(** * flytekit.clis.helpers: registration-time hydration and literal-map
      construction

    A shallow embedding of [flytekit/clis/helpers.py], followed by one of
    [flytekit/extras/persistence/abfs_azurecli.py].  Protobuf messages
    are records and tagged unions, Python dicts are [gmap]s (or association
    lists where the iteration order decides which exception is raised),
    and a call that may raise returns a sum type. *)

From Stdlib Require Import ZArith Ascii String List Bool Lia.
From stdpp Require Import base option list gmap strings fin_maps.

Local Open Scope string_scope.
Local Open Scope list_scope.
Local Open Scope Z_scope.

(** ** Identifiers (flyteidl.core.identifier_pb2) *)

(** A protobuf enum field is an integer in Python; [resource_type] is
    compared with [==] against the module constants below. *)
Definition UNSPECIFIED : Z := 0.
Definition TASK : Z := 1.
Definition WORKFLOW : Z := 2.
Definition LAUNCH_PLAN : Z := 3.

Record Identifier := mkIdentifier {
  resource_type : Z;
  project : string;
  domain : string;
  name : string;
  version : string
}.

(** The coordinate context: the three string arguments [project],
    [domain], [version] that every hydration function receives. *)
Record Context := mkContext {
  ctx_project : string;
  ctx_domain : string;
  ctx_version : string
}.

(** Python's [a or b] on strings: [a] when it is truthy (non-empty),
    [b] otherwise. *)
Definition py_or (a b : string) : string :=
  match a with
  | EmptyString => b
  | String _ _ => a
  end.

(** [_hydrate_identifier]: three field assignments on the message, which is
    then returned.  The value of the message after the assignments is the
    value returned. *)
Definition _hydrate_identifier (ctx : Context) (identifier : Identifier) : Identifier :=
  let identifier :=
    mkIdentifier (resource_type identifier)
                 (py_or (project identifier) (ctx_project ctx))
                 (domain identifier) (name identifier) (version identifier) in
  let identifier :=
    mkIdentifier (resource_type identifier) (project identifier)
                 (py_or (domain identifier) (ctx_domain ctx))
                 (name identifier) (version identifier) in
  let identifier :=
    mkIdentifier (resource_type identifier) (project identifier)
                 (domain identifier) (name identifier)
                 (py_or (version identifier) (ctx_version ctx)) in
  identifier.

(** ** Workflow templates (flyteidl.core.workflow_pb2) *)

(** [TaskNode]: the reference identifier and the remaining fields
    (overrides), which the code never reads. *)
Record TaskNode := mkTaskNode {
  reference_id : Identifier;
  task_overrides : string
}.

(** The [reference] oneof of a [WorkflowNode]; [HasField] tells which arm
    is populated. *)
Inductive WorkflowNode :=
  | launchplan_ref (id : Identifier)
  | sub_workflow_ref (id : Identifier)
  | reference_not_set.

(** The [target] oneof of a [Node].  Only [task_node] and [workflow_node]
    are inspected by the code; every other arm (branch nodes and the like)
    is carried as an uninterpreted payload. *)
Inductive NodeTarget :=
  | task_node (tn : TaskNode)
  | workflow_node (wn : WorkflowNode)
  | other_node (payload : string)
  | target_not_set.

Record Node := mkNode {
  node_id : string;
  node_rest : string;
  target : NodeTarget
}.

Record WorkflowTemplate := mkWorkflowTemplate {
  wt_id : Identifier;
  wt_rest : string;
  nodes : list Node
}.

Record TaskTemplate := mkTaskTemplate {
  tt_id : Identifier;
  tt_rest : string
}.

(** One iteration of the loop body of [_hydrate_workflow_template]: the
    node as it is appended to [refreshed_nodes]. *)
Definition hydrate_node (ctx : Context) (node : Node) : Node :=
  match target node with
  | task_node tn =>
      let tn := mkTaskNode (_hydrate_identifier ctx (reference_id tn)) (task_overrides tn) in
      mkNode (node_id node) (node_rest node) (task_node tn)
  | workflow_node wn =>
      let wn :=
        match wn with
        | launchplan_ref id => launchplan_ref (_hydrate_identifier ctx id)
        | sub_workflow_ref id => sub_workflow_ref (_hydrate_identifier ctx id)
        | reference_not_set => reference_not_set
        end in
      mkNode (node_id node) (node_rest node) (workflow_node wn)
  | other_node _ | target_not_set => node
  end.

(** [_hydrate_workflow_template]: [refreshed_nodes] is built front to back
    by [append], the node list is emptied and refilled with it. *)
Fixpoint refresh_nodes (ctx : Context) (todo refreshed_nodes : list Node) : list Node :=
  match todo with
  | [] => refreshed_nodes
  | node :: todo => refresh_nodes ctx todo (refreshed_nodes ++ [hydrate_node ctx node])
  end.

Definition _hydrate_workflow_template (ctx : Context) (template : WorkflowTemplate)
  : WorkflowTemplate :=
  let refreshed_nodes := refresh_nodes ctx (nodes template) [] in
  mkWorkflowTemplate (wt_id template) (wt_rest template) ([] ++ refreshed_nodes).

(** ** Registrable entities (flyteidl.admin) *)

(** The three message types named in the docstring of
    [hydrate_registration_parameters], each with the fields the code
    touches and the rest as a payload. *)
Inductive Entity :=
  | LaunchPlanSpec (workflow_id : Identifier) (rest : string)
  | TaskSpec (template : TaskTemplate)
  | WorkflowSpec (template : WorkflowTemplate) (sub_workflows : list WorkflowTemplate).

(** The exceptions of this module: reading an attribute a generated
    message class does not declare raises [AttributeError], an index past
    the end of a list raises [IndexError], [Exception] is the one the code
    raises itself.  [UnparsableValue] stands for what the imported type
    engine raises on a string it cannot convert. *)
Inductive exn :=
  | AttributeError (attr : string)
  | IndexError
  | Exception (msg : string)
  | UnparsableValue (raw target : string).

(** What a call leaves behind: the value it returns, or the exception it
    raises; in both cases with the state of the caller's [entity] object,
    which is mutated in place. *)
Inductive outcome :=
  | Returned (identifier : Identifier) (entity : Entity)
  | Raised (e : exn) (entity : Entity).

Definition entity_of (o : outcome) : Entity :=
  match o with
  | Returned _ entity => entity
  | Raised _ entity => entity
  end.

(** [entity.template.id], where the message has a [template] field. *)
Definition template_id (entity : Entity) : option Identifier :=
  match entity with
  | LaunchPlanSpec _ _ => None
  | TaskSpec t => Some (tt_id t)
  | WorkflowSpec t _ => Some (wt_id t)
  end.

(** [entity.template.id.CopyFrom(identifier)] *)
Definition set_template_id (identifier : Identifier) (entity : Entity) : exn + Entity :=
  match entity with
  | LaunchPlanSpec _ _ => inl (AttributeError "template")
  | TaskSpec t => inr (TaskSpec (mkTaskTemplate identifier (tt_rest t)))
  | WorkflowSpec t subs =>
      inr (WorkflowSpec (mkWorkflowTemplate identifier (wt_rest t) (nodes t)) subs)
  end.

Fixpoint refresh_sub_workflows (ctx : Context) (todo refreshed : list WorkflowTemplate)
  : list WorkflowTemplate :=
  match todo with
  | [] => refreshed
  | sub_workflow :: todo =>
      refresh_sub_workflows ctx todo (refreshed ++ [_hydrate_workflow_template ctx sub_workflow])
  end.

Definition hydrate_registration_parameters
    (identifier : Identifier) (ctx : Context) (entity : Entity) : outcome :=
  let identifier := _hydrate_identifier ctx identifier in
  if resource_type identifier =? LAUNCH_PLAN then
    match entity with
    | LaunchPlanSpec workflow_id rest =>
        Returned identifier (LaunchPlanSpec (_hydrate_identifier ctx workflow_id) rest)
    | _ => Raised (AttributeError "workflow_id") entity
    end
  else
    match set_template_id identifier entity with
    | inl e => Raised e entity
    | inr entity =>
        if resource_type identifier =? TASK then Returned identifier entity
        else
          match entity with
          | WorkflowSpec t sub_workflows =>
              let refreshed_sub_workflows := refresh_sub_workflows ctx sub_workflows [] in
              Returned identifier (WorkflowSpec t ([] ++ refreshed_sub_workflows))
          | _ => Raised (AttributeError "sub_workflows") entity
          end
    end.

(** ** Calls that may raise *)

Inductive result (A : Type) :=
  | Ok (a : A)
  | Err (e : exn).
Arguments Ok {A} a.
Arguments Err {A} e.

#[global] Instance result_ret : MRet result := fun A a => Ok a.
#[global] Instance result_bind : MBind result := fun A B f r =>
  match r with
  | Ok a => f a
  | Err e => Err e
  end.

(** ** Splitting [key=value] arguments *)

(** Python's [s.split(sep, 1)] for a one-character separator: the whole
    string when [sep] does not occur, otherwise the text before the first
    [sep] and the text after it. *)
Fixpoint str_split1 (sep : ascii) (s : string) : list string :=
  match s with
  | EmptyString => [EmptyString]
  | String c s' =>
      if Ascii.eqb c sep then [EmptyString; s']
      else match str_split1 sep s' with
           | head :: tail => String c head :: tail
           | [] => [String c EmptyString]
           end
  end.

(** [l[i]] on a Python list, for an index from the front. *)
Definition py_index {A} (l : list A) (i : nat) : result A :=
  match l !! i with
  | Some x => Ok x
  | None => Err IndexError
  end.
(* ================================================================== *)
(** * Vocabulary of the statements *)

(* ------------------------------------------------------------------ *)
(** *** Conflict graph *)

(** [joins c1 c2 a b]: the pair [c1], [c2] is in conflict and carries the
    ids [a] and [b], in either order. *)
Definition joins (c1 c2 : Course.t) (a b : string) : Prop :=
  conflict c1 c2 = true
  /\ ((Course.id c1 = a /\ Course.id c2 = b)
      \/ (Course.id c1 = b /\ Course.id c2 = a)).

(** Some earlier course and some later course of [cs] are joined on [a], [b]. *)
Fixpoint linked (cs : list Course.t) (a b : string) : Prop :=
  match cs with
  | [] => False
  | c1 :: rest => (exists c2, In c2 rest /\ joins c1 c2 a b) \/ linked rest a b
  end.

(** The graph a loaded generator holds after [build_conflict_graph]. *)
Definition conflict_graph (cs : list Course.t) : Graph :=
  conflict_edges cs (fold_left add_node (map Course.id cs) []).

(** A checker for duplicate-free id lists. *)
Fixpoint all_distinct (l : list string) : bool :=
  match l with
  | [] => true
  | x :: rest => negb (str_in x rest) && all_distinct rest
  end.

(** Every adjacency list is duplicate-free. *)
Definition adj_lists_NoDup (g : Graph) : Prop :=
  forall u nbrs, dict_get g u = Some nbrs -> NoDup nbrs.

(** The courses other than [c] that are in conflict with it. *)
Definition conflicting (cs : list Course.t) (c : Course.t) : list Course.t :=
  filter (fun c' => conflict c c'
                    && negb (String.eqb (Course.id c') (Course.id c)))
         cs.
(** The parameter loop of [parse_subroutine_dec]: for distinct names with
    at least as many valid type tokens, the [k]-th parameter is added as
    argument [argument_count + k] with the type of the [k]-th type token;
    other names keep their entry, [argument_count] grows by the number of
    names and [var_count] is unchanged. *)
Theorem param_list_indices (t : MethodSymbolTable) (names : list string)
    (param_types : list Token) :
  Forall (fun ty => exists st, var_type_to_symbol_type ty = Done st) param_types ->
  length names <= length param_types -> NoDup names ->
  exists t', declare_params t names param_types = Done t' /\
  (forall k v ty, names !! k = Some v -> param_types !! k = Some ty ->
     exists st, var_type_to_symbol_type ty = Done st /\
     method_table t' !! v = Some (mkEntry Argument st (argument_count t + k))) /\
  (forall v, v ∉ names -> method_table t' !! v = method_table t !! v) /\
  argument_count t' = argument_count t + length names /\
  var_count t' = var_count t.
Proof. apply declare_params_spec. Qed.

Lemma param_list_indices_witness :
  exists t', declare_params (mkMethodTable ∅ 0 0) ["x"; "y"]
               [Keyword "int"; Identifier "Point"] = Done t' /\
  (forall k v ty, ["x"; "y"] !! k = Some v -> [Keyword "int"; Identifier "Point"] !! k = Some ty ->
     exists st, var_type_to_symbol_type ty = Done st /\
     method_table t' !! v = Some (mkEntry Argument st (0 + k))) /\
  (forall v, v ∉ ["x"; "y"] -> method_table t' !! v = (∅ : gmap string SymbolTableEntry) !! v) /\
  argument_count t' = 0 + 2 /\ var_count t' = 0.
Proof.
  apply (param_list_indices (mkMethodTable ∅ 0 0) ["x"; "y"] [Keyword "int"; Identifier "Point"]).
  - repeat constructor; eexists; reflexivity.
  - simpl; lia.
  - repeat constructor; set_solver.
Defined.

End SymbolTableProofs.

Module ExpressionProofs.
Import Tokenizer Parser.

Lemma bind_run_ret {A B} (m : run A) (k : A -> run B) (b : B) :
  mbind k m = Ret b -> exists a, m = Ret a /\ k a = Ret b.
Proof. destruct m; unfold mbind, run_mbind; simpl; intros H; [eauto|discriminate..]. Qed.

Lemma tok_ret (tokens : list Token) (i : nat) (t : Token) :
  tok tokens i = Ret t -> tokens !! i = Some t.
Proof. unfold tok. destruct (tokens !! i); intros H; [injection H as ->; reflexivity|discriminate]. Qed.

Ltac run_inv H :=
  repeat (cbn beta iota in H;
    match type of H with
    | mbind _ _ = Ret _ =>
        let x := fresh "x" in let Hx := fresh "Hx" in
        apply bind_run_ret in H; destruct H as (x & Hx & H)
    | (if ?b then _ else _) = Ret _ => let E := fresh "E" in destruct b eqn:E
    | (match ?x with _ => _ end) = Ret _ => destruct x
    | Ret _ = Ret _ => injection H; clear H; intros; subst
    | Fail _ = Ret _ => discriminate H
    | Crash = Ret _ => discriminate H
    | NoFuel = Ret _ => discriminate H
    end).

(** The indices the three mutually recursive parsers return. *)
Lemma parse_progress (fuel : nat) :
  (forall tokens idx t i, parse_term fuel tokens idx = Ret (t, i) -> idx < i) /\
  (forall tokens idx terms ops e i,
     parse_expression fuel tokens idx terms ops = Ret (e, i) ->
     idx <= i /\ exists s, tokens !! i = Some (Symbol s) /\ is_expression_end s = true) /\
  (forall tokens idx exprs es i,
     parse_expression_list fuel tokens idx exprs = Ret (es, i) ->
     idx <= i /\ tokens !! i = Some (Symbol ")"%char)).
Proof.
  induction fuel as [|f IH].
  { split; [|split]; intros; discriminate. }
  destruct IH as (IHt & IHe & IHl).
  split; [|split].
  - intros tokens idx t i H. cbn [parse_term] in H. run_inv H.
    all: repeat match goal with
      | Hx : parse_term _ _ _ = Ret _ |- _ => apply IHt in Hx
      | Hx : parse_expression _ _ _ _ _ = Ret _ |- _ => apply IHe in Hx as [? _]
      | Hx : parse_expression_list _ _ _ _ = Ret _ |- _ => apply IHl in Hx as [? _]
      end; lia.
  - intros tokens idx terms ops e i H. cbn [parse_expression] in H. run_inv H.
    all: repeat match goal with
      | Hx : parse_term _ _ _ = Ret _ |- _ => apply IHt in Hx
      | Hx : parse_expression _ _ _ _ _ = Ret _ |- _ => apply IHe in Hx as [? (? & ? & ?)]
      | Hx : tok _ _ = Ret _ |- _ => apply tok_ret in Hx
      end.
    all: split; [lia|eexists; split; eassumption].
  - intros tokens idx exprs es i H. cbn [parse_expression_list] in H. run_inv H.
    all: repeat match goal with
      | Hx : parse_expression _ _ _ _ _ = Ret _ |- _ => apply IHe in Hx as [? _]
      | Hx : parse_expression_list _ _ _ _ = Ret _ |- _ => apply IHl in Hx as [? ?]
      | Hx : tok _ _ = Ret _ |- _ => apply tok_ret in Hx
      | Hx : Ascii.eqb _ ")" = true |- _ => apply Ascii.eqb_eq in Hx; subst
      end.
    all: split; [lia|assumption].
Qed.

(** ** Extra properties of the expression parser *)

(** A successful [parse_term] always consumes at least one token. *)
Theorem parse_term_advances (fuel : nat) (tokens : list Token) (idx : nat) (t : Term) (i : nat) :
  parse_term fuel tokens idx = Ret (t, i) -> idx < i.
Proof. apply (proj1 (parse_progress fuel)). Qed.

Lemma parse_term_advances_witness :
  parse_term 5 [Identifier "a"; Symbol "["; Identifier "i"; Symbol "]"; Symbol ";"] 0 =
    Ret (ArrayVar "a" (Expr [VarName "i"] []), 4) /\ 0 < 4.
Proof.
  split; [vm_compute; reflexivity|].
  apply (parse_term_advances 5 [Identifier "a"; Symbol "["; Identifier "i"; Symbol "]"; Symbol ";"]
           0 (ArrayVar "a" (Expr [VarName "i"] []))).
  vm_compute; reflexivity.
Defined.

(** A successful [parse_expression] returns an index at or after its start
    that holds one of the end symbols [)], []], [;] or [,]: the caller's
    check of the closing token always reads a symbol. *)
Theorem parse_expression_stops_at_end (fuel : nat) (tokens : list Token) (idx : nat)
    (terms : list Term) (ops : list ascii) (e : Expression) (i : nat) :
  parse_expression fuel tokens idx terms ops = Ret (e, i) ->
  idx <= i /\ exists s, tokens !! i = Some (Symbol s) /\ is_expression_end s = true.
Proof. apply (proj1 (proj2 (parse_progress fuel))). Qed.

Lemma parse_expression_stops_at_end_witness :
  parse_expression 10 [Identifier "x"; Symbol "+"; IntegerConstant 2; Symbol ";"] 0 [] [] =
    Ret (Expr [VarName "x"; Integer 2] ["+"%char], 3) /\
  0 <= 3 /\ exists s, [Identifier "x"; Symbol "+"; IntegerConstant 2; Symbol ";"] !! 3 = Some (Symbol s) /\
                      is_expression_end s = true.
Proof.
  split; [vm_compute; reflexivity|].
  apply (parse_expression_stops_at_end 10 [Identifier "x"; Symbol "+"; IntegerConstant 2; Symbol ";"]
           0 [] [] (Expr [VarName "x"; Integer 2] ["+"%char])).
  vm_compute; reflexivity.
Defined.

(** A successful [parse_expression_list] returns the index of a [)] token,
    at or after its start: the [')'] check that [parse_subroutine_call]
    and [parse_term] make after it never fails. *)
Theorem parse_expression_list_stops_at_paren (fuel : nat) (tokens : list Token) (idx : nat)
    (exprs es : list Expression) (i : nat) :
  parse_expression_list fuel tokens idx exprs = Ret (es, i) ->
  idx <= i /\ tokens !! i = Some (Symbol ")"%char).
Proof. apply (proj2 (proj2 (parse_progress fuel))). Qed.

Lemma parse_expression_list_stops_at_paren_witness :
  parse_expression_list 10 [IntegerConstant 1; Symbol ","; Identifier "y"; Symbol ")"] 0 [] =
    Ret ([Expr [Integer 1] []; Expr [VarName "y"] []], 3) /\
  0 <= 3 /\ [IntegerConstant 1; Symbol ","; Identifier "y"; Symbol ")"] !! 3 = Some (Symbol ")"%char).
Proof.
  split; [vm_compute; reflexivity|].
  apply (parse_expression_list_stops_at_paren 10
           [IntegerConstant 1; Symbol ","; Identifier "y"; Symbol ")"] 0 []
           [Expr [Integer 1] []; Expr [VarName "y"] []]).
  vm_compute; reflexivity.
Defined.

End ExpressionProofs.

# [WORK REQUIRED]
In the entries above, some lines hold the string "gmap". Copy each of them.

# [RESPONSE BOX]
    are records and tagged unions, Python dicts are [gmap]s (or association
From stdpp Require Import base option list gmap strings fin_maps.
  (forall v, v ∉ ["x"; "y"] -> method_table t' !! v = (∅ : gmap string SymbolTableEntry) !! v) /\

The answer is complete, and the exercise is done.